I’m not sure I agree that z-score is so conceptually difficult as to be worth the shortcut. Though I suppose it requires understanding of standard deviation, which is kind of hard. But if you think of standard deviation as “typical weirdness distance” then z-score as the idea of “how many times the typical weirdness is this point” becomes pretty straightforward. A z-score magnitude of 1 becomes average weirdness, less than 1 becomes less weird than average, etc. The bigger the magnitude of the z-score, the weirder the point.
In introductory stats courses, much of what we do simply comes down to separating “Is it possible?” from “Is it plausible?”. We have seen a wonderful growth in the number of free, online applets which allow teachers and students to perform simulations designed to assess these subtly different questions.
38 Comments
Andy
September 8, 2016 - 10:40 am -John Hattie has been roasted for his misuse of z-scores in his Visible Thinking research. Even well-known scholars have mathematical zombie moments!
Howard Phillips
September 8, 2016 - 12:07 pm -And so it should be done this way, at least a few times.
Some thought should be given to the standard deviation as well, since the mean absolute deviation is what is used up to grade 8, and that standard deviation gets one mention in high school.
David Griswold
September 8, 2016 - 12:12 pm -This is a great lesson! Definitely a great way to introduce hypothesis tests (or simply sampling distributions.) Just wrote most of a similar lesson myself, but this one is more thought out. May need to borrow the use of cards…
I’m not sure I agree that z-score is so conceptually difficult as to be worth the shortcut. Though I suppose it requires understanding of standard deviation, which is kind of hard. But if you think of sd as “typical weirdness distance” then z-score as the idea of “how many times the typical weirdness is this point” becomes pretty straightforward. A z-score magnitude of 1 becomes average weirdness , less than 1 becomes less weird than average, etc. The bigger the magnitude of the z score, the weirder the point.
Bob Lochel
September 8, 2016 - 2:03 pm -In introductory stats courses, much of what we do simply comes down to separating “Is it possible?” from “Is it plausible?”. We have seen a wonderful growth in the number of free, online applets which allow teachers and students to perform simulations designed to assess these subtly different questions. Allan Rossman and Beth Chance have continued to be on the front lines of providing wonderful resources, and the Lock5 family are also inspirations.
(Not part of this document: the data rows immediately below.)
(* ===== verification/CJsonTree.v ===== *)
(** * CJsonTree: the item trees of cJSON.c in memory, and the functions that edit them

    Items are nodes of a heap, linked by [next], [prev] and [child] as in the code, and each
    function reads and assigns these fields in the order of the code.  Strings stay values,
    so freeing one is no step, and a name passed to a function is no part of an item.  The
    functions that allocate take the number of allocations made so far. *)

From Stdlib Require Import Floats.SpecFloat.
From S2P Require Import Prelude CDouble CJson CJsonPrint CJsonOps.
#[local] Open Scope Z_scope.

(** ** Memory *)
Abbreviation cptr := (option nat).

Record node := mk_node {
  next : cptr;
  prev : cptr;
  nd_child : cptr;
  nd_type : Z;
  nd_valuestring : option (list Z);
  nd_valueint : Z;
  nd_valuedouble : double;
  nd_string : option (list Z)
}.

Abbreviation cheap := (gmap nat node).

Definition set_next (p : cptr) n := mk_node p (prev n) (nd_child n) (nd_type n) (nd_valuestring n) (nd_valueint n) (nd_valuedouble n) (nd_string n).
Definition set_prev (p : cptr) n := mk_node (next n) p (nd_child n) (nd_type n) (nd_valuestring n) (nd_valueint n) (nd_valuedouble n) (nd_string n).
Definition set_child (p : cptr) n := mk_node (next n) (prev n) p (nd_type n) (nd_valuestring n) (nd_valueint n) (nd_valuedouble n) (nd_string n).
Definition set_type (t : Z) n := mk_node (next n) (prev n) (nd_child n) t (nd_valuestring n) (nd_valueint n) (nd_valuedouble n) (nd_string n).
Definition set_string (s : option (list Z)) n := mk_node (next n) (prev n) (nd_child n) (nd_type n) (nd_valuestring n) (nd_valueint n) (nd_valuedouble n) s.

(** Reading a field and assigning one; a pointer that is null or outside the heap is undefined. *)
Definition rd {A} (f : node → A) (h : cheap) (p : cptr) : result A :=
  q ← of_opt p; n ← of_opt (h !! q); Ok (f n).
Definition wr (f : node → node) (h : cheap) (p : cptr) : result cheap :=
  q ← of_opt p; n ← of_opt (h !! q); Ok (<[q := f n]> h).
Definition free (h : cheap) (p : cptr) : result cheap :=
  q ← of_opt p; _ ← of_opt (h !! q); Ok (delete q h).

(** Loops that follow [next] visit every node at most once. *)
Definition chain_fuel (h : cheap) : nat := S (size h).

Section tree.
Context `{CJsonH} (alloc : nat → Z → bool).

(** A leaf in a new node. *)
Definition leaf (i : cJSON) : node :=
  mk_node None None None (type_ i) (valuestring i) (valueint i) (valuedouble i) (string_ i).

(** [constant]: the flag [cJSON_StringIsConst]; [reference]: [cJSON_IsReference]. *)
Definition is_ref (t : Z) : bool := negb (Z.land t cJSON_IsReference =? 0).

(** ** cJSON_Delete *)
Fixpoint delete_loop (fuel : nat) (h : cheap) (item : cptr) : result cheap :=
  match fuel with
  | O => OutOfFuel
  | S fuel =>
      match item with
      | None => Ok h
      | Some _ =>
          next ← rd next h item;
          t ← rd nd_type h item;
          c ← rd nd_child h item;
          h ← (if negb (is_ref t) && bool_decide (c ≠ None) then delete_loop fuel h c else Ok h);
          h ← free h item;
          delete_loop fuel h next
      end
  end.

Definition cJSON_Delete (h : cheap) (item : cptr) : result cheap := delete_loop (chain_fuel h) h item.

(** ** Reading a container *)
Fixpoint size_loop (fuel : nat) (h : cheap) (child : cptr) (size : Z) : result Z :=
  match fuel with
  | O => OutOfFuel
  | S fuel =>
      match child with
      | None => Ok size
      | Some _ => c ← rd next h child; size_loop fuel h c (u64 (size + 1))
      end
  end.

Definition cJSON_GetArraySize (h : cheap) (array : cptr) : result Z :=
  match array with
  | None => Ok 0
  | Some _ => child ← rd nd_child h array; size ← size_loop (chain_fuel h) h child 0; Ok (s32 size)
  end.

Fixpoint item_loop (index : nat) (h : cheap) (current_child : cptr) : result cptr :=
  match current_child, index with
  | None, _ | _, O => Ok current_child
  | Some _, S index => c ← rd next h current_child; item_loop index h c
  end.

Definition get_array_item (h : cheap) (array : cptr) (index : Z) : result cptr :=
  match array with
  | None => Ok None
  | Some _ => child ← rd nd_child h array; item_loop (Z.to_nat index) h child
  end.

Definition cJSON_GetArrayItem (h : cheap) (array : cptr) (index : Z) : result cptr :=
  if index <? 0 then Ok None else get_array_item h array index.

(** The two loops of [get_object_item] stop at a key that matches, the first one also where
    there is no key. *)
Fixpoint object_item_loop (fuel : nat) (h : cheap) (name : list Z) (case_sensitive : bool) (current : cptr) : result cptr :=
  match fuel with
  | O => OutOfFuel
  | S fuel =>
      match current with
      | None => Ok None
      | Some _ =>
          s ← rd nd_string h current;
          let go_on := if case_sensitive
            then match s with None => false | Some s => negb (bool_decide (name = s)) end
            else negb (case_insensitive_strcmp (Some name) s =? 0) in
          if go_on then c ← rd next h current; object_item_loop fuel h name case_sensitive c
          else Ok (match s with None => None | Some _ => current end)
      end
  end.

Definition object_item (h : cheap) (object : cptr) (name : option (list Z)) (case_sensitive : bool) : result cptr :=
  match object, name with
  | Some _, Some name =>
      child ← rd nd_child h object; object_item_loop (chain_fuel h) h name case_sensitive child
  | _, _ => Ok None
  end.

Definition cJSON_GetObjectItem (h : cheap) (object : cptr) (string : option (list Z)) := object_item h object string false.
Definition cJSON_GetObjectItemCaseSensitive (h : cheap) (object : cptr) (string : option (list Z)) := object_item h object string true.
Definition cJSON_HasObjectItem (h : cheap) (object : cptr) (string : option (list Z)) : result bool :=
  p ← cJSON_GetObjectItem h object string; Ok (bool_decide (p ≠ None)).

(** ** Adding *)
Definition suffix_object (h : cheap) (prev item : cptr) : result cheap :=
  h ← wr (set_next item) h prev;
  wr (set_prev prev) h item.

(** The new node is at an address not in use. *)
Definition create_reference (h : cheap) (item : cptr) (n : nat) : result (cptr * cheap * nat) :=
  match item with
  | None => Ok (None, h, n)
  | Some _ =>
      if alloc n sizeof_cJSON then
        i ← rd (λ i, i) h item;
        let reference := set_prev None (set_next None (set_type (Z.lor (nd_type i) cJSON_IsReference) (set_string None i))) in
        let p := fresh (dom h) in Ok (Some p, <[p := reference]> h, S n)
      else Ok (None, h, S n)
  end.

Fixpoint last_loop (fuel : nat) (h : cheap) (child : cptr) : result cptr :=
  match fuel with
  | O => OutOfFuel
  | S fuel =>
      c ← rd next h child;
      match c with None => Ok child | Some _ => last_loop fuel h c end
  end.

Definition add_item_to_array (h : cheap) (array item : cptr) : result (bool * cheap) :=
  if bool_decide (item = None) || bool_decide (array = None) || bool_decide (array = item) then Ok (false, h) else
  child ← rd nd_child h array;
  match child with
  | None =>
      h ← wr (set_child item) h array;
      h ← wr (set_prev item) h item;
      h ← wr (set_next None) h item;
      Ok (true, h)
  | Some _ =>
      p ← rd prev h child;
      tail ← (match p with Some _ => Ok p | None => last_loop (chain_fuel h) h child end);
      h ← suffix_object h tail item;
      first ← rd nd_child h array;
      h ← wr (set_prev item) h first;
      Ok (true, h)
  end.

Definition cJSON_AddItemToArray := add_item_to_array.

Definition add_item_to_object (h : cheap) (object : cptr) (string : option (list Z)) (item : cptr) (constant_key : bool) (n : nat)
  : result (bool * cheap * nat) :=
  match object, string, item with
  | Some _, Some _, Some _ =>
      if bool_decide (object = item) then Ok (false, h, n) else
      let '(new_key, n) := if constant_key then (string, n) else cJSON_strdup alloc string n in
      match new_key with
      | None => Ok (false, h, n)
      | Some _ =>
          t ← rd nd_type h item;
          let new_type := if constant_key then Z.lor t cJSON_StringIsConst else Z.ldiff t cJSON_StringIsConst in
          h ← wr (set_string new_key) h item;
          h ← wr (set_type new_type) h item;
          '(ok, h) ← add_item_to_array h object item;
          Ok (ok, h, n)
      end
  | _, _, _ => Ok (false, h, n)
  end.

Definition cJSON_AddItemToObject h object string item n := add_item_to_object h object string item false n.
Definition cJSON_AddItemToObjectCS h object string item n := add_item_to_object h object string item true n.

Definition cJSON_AddItemReferenceToArray (h : cheap) (array item : cptr) (n : nat) : result (bool * cheap * nat) :=
  match array with
  | None => Ok (false, h, n)
  | Some _ =>
      '(r, h, n) ← create_reference h item n;
      '(ok, h) ← add_item_to_array h array r;
      Ok (ok, h, n)
  end.

Definition cJSON_AddItemReferenceToObject (h : cheap) (object : cptr) (string : option (list Z)) (item : cptr) (n : nat)
  : result (bool * cheap * nat) :=
  match object, string with
  | Some _, Some _ =>
      '(r, h, n) ← create_reference h item n;
      add_item_to_object h object string r false n
  | _, _ => Ok (false, h, n)
  end.

(** [cJSON_Add...ToObject]: a new item, deleted again when it cannot be added. *)
Definition add_created (create : maker cJSON) (h : cheap) (object : cptr) (name : option (list Z)) (n : nat)
  : result (cptr * cheap * nat) :=
  let '(i, n) := create n in
  let '(p, h) := match i with
                 | None => (None, h)
                 | Some i => let p := fresh (dom h) in (Some p, <[p := leaf i]> h)
                 end in
  '(ok, h, n) ← add_item_to_object h object name p false n;
  if ok : bool then Ok (p, h, n) else h ← cJSON_Delete h p; Ok (None, h, n).

Definition cJSON_AddNullToObject := add_created (cJSON_CreateNull alloc).
Definition cJSON_AddTrueToObject := add_created (cJSON_CreateTrue alloc).
Definition cJSON_AddFalseToObject := add_created (cJSON_CreateFalse alloc).
Definition cJSON_AddBoolToObject (boolean : bool) := add_created (cJSON_CreateBool alloc boolean).
Definition cJSON_AddNumberToObject (number : double) := add_created (cJSON_CreateNumber alloc number).
Definition cJSON_AddStringToObject (string : option (list Z)) := add_created (cJSON_CreateString alloc string).
Definition cJSON_AddRawToObject (raw : option (list Z)) := add_created (cJSON_CreateRaw alloc raw).
Definition cJSON_AddObjectToObject := add_created (cJSON_CreateObject alloc).
Definition cJSON_AddArrayToObject := add_created (cJSON_CreateArray alloc).

(** ** Detaching *)
Definition cJSON_DetachItemViaPointer (h : cheap) (parent item : cptr) : result (cptr * cheap) :=
  if bool_decide (parent = None) || bool_decide (item = None) then Ok (None, h) else
  first ← rd nd_child h parent;
  h ← (if bool_decide (item ≠ first) then
         p ← rd prev h item; x ← rd next h item; wr (set_next x) h p
       else Ok h);
  x ← rd next h item;
  h ← (if bool_decide (x ≠ None) then p ← rd prev h item; wr (set_prev p) h x else Ok h);
  first ← rd nd_child h parent;
  h ← (if bool_decide (item = first) then
         x ← rd next h item; wr (set_child x) h parent
       else
         x ← rd next h item;
         if bool_decide (x = None) then
           p ← rd prev h item; first ← rd nd_child h parent; wr (set_prev p) h first
         else Ok h);
  h ← wr (set_prev None) h item;
  h ← wr (set_next None) h item;
  Ok (item, h).

Definition cJSON_DetachItemFromArray (h : cheap) (array : cptr) (which : Z) : result (cptr * cheap) :=
  if which <? 0 then Ok (None, h) else
  item ← get_array_item h array which;
  cJSON_DetachItemViaPointer h array item.

Definition cJSON_DeleteItemFromArray (h : cheap) (array : cptr) (which : Z) : result cheap :=
  '(item, h) ← cJSON_DetachItemFromArray h array which; cJSON_Delete h item.

Definition detach_from_object (case_sensitive : bool) (h : cheap) (object : cptr) (string : option (list Z)) : result (cptr * cheap) :=
  to_detach ← object_item h object string case_sensitive;
  cJSON_DetachItemViaPointer h object to_detach.

Definition cJSON_DetachItemFromObject := detach_from_object false.
Definition cJSON_DetachItemFromObjectCaseSensitive := detach_from_object true.

Definition cJSON_DeleteItemFromObject (h : cheap) (object : cptr) (string : option (list Z)) : result cheap :=
  '(item, h) ← cJSON_DetachItemFromObject h object string; cJSON_Delete h item.
Definition cJSON_DeleteItemFromObjectCaseSensitive (h : cheap) (object : cptr) (string : option (list Z)) : result cheap :=
  '(item, h) ← cJSON_DetachItemFromObjectCaseSensitive h object string; cJSON_Delete h item.

(** ** Inserting and replacing *)
Definition cJSON_InsertItemInArray (h : cheap) (array : cptr) (which : Z) (newitem : cptr) : result (bool * cheap) :=
  if which <? 0 then Ok (false, h) else
  after_inserted ← get_array_item h array which;
  match after_inserted with
  | None => add_item_to_array h array newitem
  | Some _ =>
      h ← wr (set_next after_inserted) h newitem;
      p ← rd prev h after_inserted;
      h ← wr (set_prev p) h newitem;
      h ← wr (set_prev newitem) h after_inserted;
      first ← rd nd_child h array;
      h ← (if bool_decide (after_inserted = first) then wr (set_child newitem) h array
           else p ← rd prev h newitem; wr (set_next newitem) h p);
      Ok (true, h)
  end.

(** The branch that makes the parent or the previous item point to the replacement. *)
Definition replace_previous (h : cheap) (parent item replacement : cptr) : result cheap :=
  first ← rd nd_child h parent;
  if bool_decide (first = item) then
    p ← rd prev h first;
    first ← rd nd_child h parent;
    h ← (if bool_decide (p = first) then wr (set_prev replacement) h replacement else Ok h);
    wr (set_child replacement) h parent
  else
    p ← rd prev h replacement;
    h ← (if bool_decide (p ≠ None) then wr (set_next replacement) h p else Ok h);
    x ← rd next h replacement;
    if bool_decide (x = None) then first ← rd nd_child h parent; wr (set_prev replacement) h first else Ok h.

Definition cJSON_ReplaceItemViaPointer (h : cheap) (parent item replacement : cptr) : result (bool * cheap) :=
  if bool_decide (parent = None) || bool_decide (replacement = None) || bool_decide (item = None) then Ok (false, h) else
  if bool_decide (replacement = item) then Ok (true, h) else
  x ← rd next h item;
  h ← wr (set_next x) h replacement;
  p ← rd prev h item;
  h ← wr (set_prev p) h replacement;
  x ← rd next h replacement;
  h ← (if bool_decide (x ≠ None) then wr (set_prev replacement) h x else Ok h);
  h ← replace_previous h parent item replacement;
  h ← wr (set_next None) h item;
  h ← wr (set_prev None) h item;
  h ← cJSON_Delete h item;
  Ok (true, h).

Definition cJSON_ReplaceItemInArray (h : cheap) (array : cptr) (which : Z) (newitem : cptr) : result (bool * cheap) :=
  if which <? 0 then Ok (false, h) else
  item ← get_array_item h array which;
  cJSON_ReplaceItemViaPointer h array item newitem.

(** The new key may be null when its allocation fails; the replacement takes place all the same. *)
Definition replace_item_in_object (h : cheap) (object : cptr) (string : option (list Z)) (replacement : cptr)
  (case_sensitive : bool) (n : nat) : result (bool * cheap * nat) :=
  match replacement, string with
  | Some _, Some _ =>
      t ← rd nd_type h replacement;
      let '(new_key, n) := cJSON_strdup alloc string n in
      h ← wr (set_string new_key) h replacement;
      h ← wr (set_type (Z.ldiff t cJSON_StringIsConst)) h replacement;
      item ← object_item h object string case_sensitive;
      '(ok, h) ← cJSON_ReplaceItemViaPointer h object item replacement;
      Ok (ok, h, n)
  | _, _ => Ok (false, h, n)
  end.

Definition cJSON_ReplaceItemInObject h object string newitem n := replace_item_in_object h object string newitem false n.
Definition cJSON_ReplaceItemInObjectCaseSensitive h object string newitem n := replace_item_in_object h object string newitem true n.
End tree.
But no matter how much the technology improves, nothing causes immersion in context and meaningful conversation than tactile simulations. The dolphin example is excellent, and I’ll also point out that many AP Stats teachers are buzzing this year over Doug Tyson’s powerful Smelling Parkinson’s activity: http://mrtysonstats.com/apstats/apstats.html, and Distracted Driving from NCSSM also using playing cards effectively: http://courses.ncssm.edu/math/Stat_Inst/Stats2007/Distracted%20Driver/Distracted%20driving%20Teacher%20version%20final.pdf.
Jerzy
September 8, 2016 - 3:50 pm -I love most things about this lesson, and I plan to use it in my own teaching.
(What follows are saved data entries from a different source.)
Lemma insert_links h a l1 y l2 x nx which : container h a (l1 ++ y :: l2) → x ≠ a → x ∉ l1 ++ y :: l2 → h !! x = Some nx →
  0 ≤ which → Z.to_nat which = length l1 →
  ∃ h', cJSON_InsertItemInArray h (Some a) which (Some x) = Ok (true, h') ∧ edited a (x :: l1 ++ y :: l2) h h' ∧
    container h' a (l1 ++ x :: y :: l2).
Proof.
  intros Hcon Hxa Hxl Ex Hw Hlen. unfold cJSON_InsertItemInArray. destruct (Z.ltb_spec which 0); [lia|].
  rewrite (get_item_spec _ _ _ _ Hcon), ok_bind, Hlen, list_lookup_middle by done.
  destruct (container_split _ _ _ _ _ Hcon) as (n & m & pv & (Ea & Hc) & (Em & Hmp & Hmn) & (Hs1 & Hs2 & Hpv) & (Hnd1 & Hnd2 & Hy1 & Hy2 & Hdis) & (Ha1 & Hay & Ha2)).
  set (D := x :: l1 ++ y :: l2) in *. assert (x ≠ y ∧ x ∉ l1 ∧ x ∉ l2) as (Hxy & Hx1 & Hx2) by set_solver.
  assert (x ∈ D ∧ y ∈ D) as [HxD HyD] by (unfold D; set_solver).
  destruct (link_new h a D x nx (Some y) (last_or l1 pv) Ex HxD Hxa) as (-> & Ew & He2 & Ex2 & Hsame). set (h2 := <[x := set_prev _ _]> _) in *.
  rewrite ok_bind. destruct (Hsame y) as [Hy1' Hy2']; [done|]. rewrite (rd_Ok prev _ _ m), ok_bind, Hmp, Ew, ok_bind by congruence.
  rewrite (wr_Ok _ _ y m), ok_bind by congruence. set (h3 := <[y := _]> h2).
  assert (∀ q, q ≠ x → q ≠ y → h3 !! q = h !! q) as Hh3 by (intros q Hq Hqy; unfold h3; rewrite lookup_insert_ne by done; by apply Hsame).
  assert (h3 !! x = Some (set_prev (last_or l1 pv) (set_next (Some y) nx))) as Ex3 by (unfold h3; by rewrite lookup_insert_ne).
  assert (edited a D h h3) as He3 by (etrans; [exact He2|apply (edited_link a D h2 y m); [congruence|done|done|done]]).
  rewrite (rd_Ok nd_child _ _ n), ok_bind, Hc by (rewrite Hh3; congruence).
  assert (seg h3 (Some x) (y :: l2) None) as Hs3.
  { split; [exists (set_prev (Some x) m); unfold h3; by rewrite lookup_insert_eq|]. eapply seg_frame; [|exact Hs2]. intros q Hq. apply Hh3; congruence. }
  assert (seg h3 pv l1 (Some y)) as Hs1' by (eapply seg_frame; [|exact Hs1]; intros q Hq; apply Hh3; congruence).
  assert (NoDup (l1 ++ x :: y :: l2)) as Hnd.
  { apply NoDup_join; [done|apply NoDup_cons; split; [set_solver|by apply NoDup_cons]|].
    intros q [->|[->|Hq]%elem_of_cons]%elem_of_cons; [done|done|by apply Hdis]. }
  assert (a ∉ l1 ++ x :: y :: l2) as Hal by set_solver.
  destruct (nil_or_snoc l1) as [->|(l0 & z & ->)].
  - rewrite bool_decide_eq_true_2 by done. rewrite (wr_Ok _ _ a n), ok_bind by (rewrite Hh3; congruence). eexists. split; [done|]. split.
    + etrans; [exact He3|]. apply edited_child. rewrite Hh3; congruence.
    + split; [|split; [|done]]; [exists (set_child (Some x) n); by rewrite lookup_insert_eq|]. split; [done|]. exists pv.
      split; [|destruct Hpv as [->| ->]; [by left|right; cbn [app]; by rewrite last_cons_cons]]. apply seg_insert; [done|].
      split; [|done]. eexists. split; [exact Ex3|]. done.
  - destruct (exists_head l0 z) as (p & l' & El). assert (p ∈ l0 ++ [z]) as Hp by (rewrite El; constructor).
    rewrite bool_decide_eq_false_2 by (rewrite El; cbn; congruence).
    rewrite (rd_Ok prev _ _ _ Ex3), ok_bind, last_or_snoc in *. cbn [set_prev prev].
    destruct (seg_next_new _ _ _ _ _ (Some x) Hnd1 Hs1') as (k & Ek & -> & Hs1''). rewrite ok_bind. eexists. split; [done|].
    assert (z ∈ l0 ++ [z]) as Hz by set_solver. assert (z ≠ a ∧ z ∈ D ∧ z ≠ x ∧ z ∉ y :: l2) as (Hza & HzD & Hzx & Hzy).
    { unfold D. split_and!; [congruence|set_solver|congruence|]. intros [->|Hin]%elem_of_cons; [done|by apply (Hdis z)]. }
    split; [etrans; [exact He3|by apply (edited_link a D h3 z k)]|]. split; [|split; [|done]].
    + exists n. rewrite lookup_insert_ne, Hh3 by congruence. split; [done|]. rewrite Hc, El. done.
    + split; [done|]. exists pv. split; [|destruct Hpv as [->| ->]; [by left|right; by rewrite !last_app, !last_cons_cons]].
      apply seg_app. split; [done|]. rewrite last_or_snoc. split; [|by apply seg_insert].
      eexists. split; [by rewrite lookup_insert_ne|]. done.
Qed.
But I would redirect the discussion at the end. They mention students’ concerns about sample size, which could have led to a great discussion about power and effect size. The real point of hypothesis tests isn’t to answer
“Is the true effect exactly 0 or not?” (it rarely is!)
but rather
“Did we measure the effect precisely enough to be confident that it’s positive or confident that it’s negative?”
When you fail to reject the null, you’re not concluding the effect is 0; you’re just concluding the effect wasn’t measured very precisely. I’d love to find good lesson plans / resources for getting this idea across.
And I can’t help wishing that both the teacher and students had discussed the p-value correctly. For example:
“There appears to be only a 1.2% chance that randomness alone accounts for the difference of 7 that the researchers found in the Dolphins study or a value more extreme than 7.”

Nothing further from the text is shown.